PC OEMs put no love at all into their products.

Just sticking a Windows Vista sticker on it isn’t brining that “WOW” to the customers at all.

Microsoft should go after the OEMs and force them to provide clean installations with only a minimal amount of customization done.

HD-DVD unlocked

Earlier, it was possible to work around the AACS copy protection scheme in use for HD-DVD and Blueray on a disc-to-disc basis.

Now it’s possible to work around it for every disk.

So once more we are in the situation where the illegal media pirate is getting a superior user experience than the legal user: The “pirate” can download the movie to watch on-demand. He can store it on any storage medium he pleases (like home servers, NASes or optical discs). He can reformat the content to another format a particular output medium requires (like an iPod) without having to buy another copy. And finally, he is capable to watch the stolen media on whatever platform he chooses to watch it with.

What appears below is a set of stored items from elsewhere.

Lemma termination_one_component_lt (a b y z : R) :
  exp a - z < exp b - y ->
  termination_at 1 [a; 0; 0] z < termination_at 1 [b; 0; 0] y.
Proof.
  intros H. rewrite !termination_one_component.
  assert (He : exp (exp a - (z + 0.5)) < exp (exp b - (y + 0.5)))
    by (apply exp_increasing; lra).
  pose proof (exp_pos (exp a - (z + 0.5))) as Hp.
  set (u := exp (exp a - (z + 0.5))) in *.
  set (w := exp (exp b - (y + 0.5))) in *. clearbody u w.
  assert (/ (1 + w) < / (1 + u))
    by (apply Rinv_lt_contravar; [apply Rmult_lt_0_compat; lra | lra]).
  unfold Rdiv. lra.
Qed.

(** C2 as stated fails. On a query of two steps whose first sample has text
    length 1 (and, as [TTS.forward] would be told, output length 1, so that
    the step index [L_j - 1] is 0) over a memory padded to [T = 2]: the
    value [forward] returns for that sample is the entry at memory position
    0 of the termination vector of the final step (step 1); it is no entry
    of the termination vector the engine produced at step 0, and it is not
    the final step's entry at the last memory slot [T - 1] either. *)
Lemma termination_gather_counterexample :
  exists s0 t0 self' context alignment termination v,
    forward_step demo_query2 (MemTensor demo_memory) 0
                 (forward_init demo_tracking_attention demo_query2) = inr s0 /\
    l_termination s0 = Some t0 /\
    forward demo_tracking_attention demo_query2 (MemTensor demo_memory)
            demo_lengths = inr (self', (context, alignment, termination)) /\
    nth_error termination 0 = Some [v] /\
    v = termination_at 1 [1; 0; 0] (INR 0) /\
    (forall pos, (pos < 2)%nat -> nth pos (nth 0 t0 []) 0 <> v) /\
    v <> termination_at 1 [1; 0; 0] (INR (size1 demo_memory - 1)).
Proof.
  destruct (forward_ok demo_tracking_attention demo_query2 demo_memory
              eq_refl eq_refl eq_refl
              (fun H => O_S 0 (eq_sym (eq_add_S _ _ H)))
              demo_lengths (le_S 1 1 (le_n 1)) (le_n 2) demo_lengths_ok)
    as (s & hidden & Hloop & _ & _ & _ & _ & _ & _ & Hfw).
  destruct tracking_loop as (s' & Hloop' & Hh).
  rewrite Hloop in Hloop'. injection Hloop' as <-.
  rewrite Hh in Hfw.
  pose proof (exp_ineq1 1 R1_neq_R0) as He.
  eexists. eexists. do 4 eexists.
  exists (termination_at 1 [1; 0; 0] (INR 0)).
  split; [exact tracking_step0 |]. split; [reflexivity |].
  split; [exact Hfw |]. split.
  - unfold gathered, demo_lengths.
    cbn [combine map nth_error fst snd]. do 2 f_equal.
    exact (nth_row_termination 1 [1; 0; 0] eq_refl 2 0 (le_S 1 1 (le_n 1))).
  - split; [reflexivity |]. split.
    + intros pos Hpos.
      change (nth 0 (step_termination demo_tracking_attention 2
                       [[0; 0]; [0; 0]]) [])
        with (row_termination 1 [0; 0; 0] 2).
      rewrite (nth_row_termination 1 [0; 0; 0] eq_refl 2 pos Hpos).
      apply Rlt_not_eq. apply termination_one_component_lt.
      rewrite exp_0. pose proof (pos_INR pos). simpl. lra.
    + apply Rgt_not_eq. apply termination_one_component_lt.
      simpl. lra.
Qed.


(** C3 (the code departs from it). [forward] returns the name [context],
    which holds the product of the last step only: one row per sample, while
    the loop has collected one context per step in [contexts] and the
    alignment map has one row per step. *)
Theorem forward_returns_last_context_only (self : Attention)
  (input mem : Tensor3) (input_lengths : list Z) :
  wf3 input -> wf3 mem -> size0 input = size0 mem ->
  (1 <= size1 input)%nat -> size2 input <> 1%nat ->
  (length input_lengths <= size0 mem)%nat ->
  Forall (fun n => (1 <= n <= Z.of_nat (size1 mem))%Z) input_lengths ->
  exists s context alignment termination,
    forward_loop self input (MemTensor mem) = inr s /\
    forward self input (MemTensor mem) input_lengths =
      inr (l_self s, (Ctx3 context, alignment, termination)) /\
    context = step_context self mem (l_h s) /\
    length context = size0 input /\
    Forall (fun cb => length cb = 1%nat) context /\
    length (l_contexts s) = size1 input /\
    length alignment = size0 input /\
    Forall (fun ab => length ab = size1 input) alignment.
Proof.
  intros [Hin _] [Hmem _] HB HT HD Hlens Hrange.
  destruct (forward_loop_ok self input mem Hin Hmem HB HD)
    as (s0 & hidden0 & Hloop0 & Hlen0 & Hinv0).
  destruct (forward_ok self input mem Hin Hmem HB HD input_lengths HT Hlens
              Hrange)
    as (s & hidden & Hloop & Hlen & Hall & Hlast & Hh & _ & _ & Hfw).
  rewrite Hloop in Hloop0. injection Hloop0 as <-.
  destruct Hinv0 as (_ & _ & _ & _ & _ & _ & Hcs & _).
  destruct (length_alignment_of self (size1 mem) (size0 mem) hidden)
    as [Hal Hrows].
  exists s. do 3 eexists. split; [exact Hloop |]. split; [exact Hfw |].
  split; [reflexivity |].
  split; [rewrite HB; now apply length_step_context |].
  split.
  - apply Forall_forall. intros cb Hcb. unfold step_context, map2 in Hcb.
    apply in_map_iff in Hcb. destruct Hcb as ([w m] & <- & Hwm). simpl.
    apply in_combine_l in Hwm. unfold step_weights in Hwm.
    apply in_map_iff in Hwm. destruct Hwm as (h & <- & _). reflexivity.
  - split; [now rewrite Hcs, length_map |].
    split; [now rewrite HB |]. now rewrite <- Hlen.
Qed.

The original media on contrast is very much limited:

The source of the content is always the disc the user bought. It’s not possible to store legally acquired HD-content on a different medium than the source disc. It’s not possible to watch it on any personal computer but the ones running operating systems from Microsoft. The disc may even force the legal user to watch advertisements or trailer in advance to the main content. There is no guarantee that a purchased disc will work with any player – despite player and disc both bearing the same compatibility label (HD-DVD or Blueray logos). It’s not possible to legally acquire the content on-demand and it’s impossible to reformat the content to different devices.

Back in the old days, the copy usually was inferior to the original.

In the digital age of DRM and user-money-milking, this has changed. Now the copy clearly provides many advantages the original currently can’t provide or the industry does not want it to provide.

I salute the incredibly smart hackers that worked around yet another “unbreakable” copy protection scheme allowing me to create my personal backup copy of any medium I buy so that I can store the content on my NAS and I have the assurance that I’m able to play it when I want and where I want.

I assure you: My happyness is not based on the fact that I can now downloaded pirated movies over bittorrent. It’s based on the fact that I can store legally purchased HD content on the harddrive of my home server and watch it on-demand without having to switch media.

Piracy, for me, is a pure usability problem.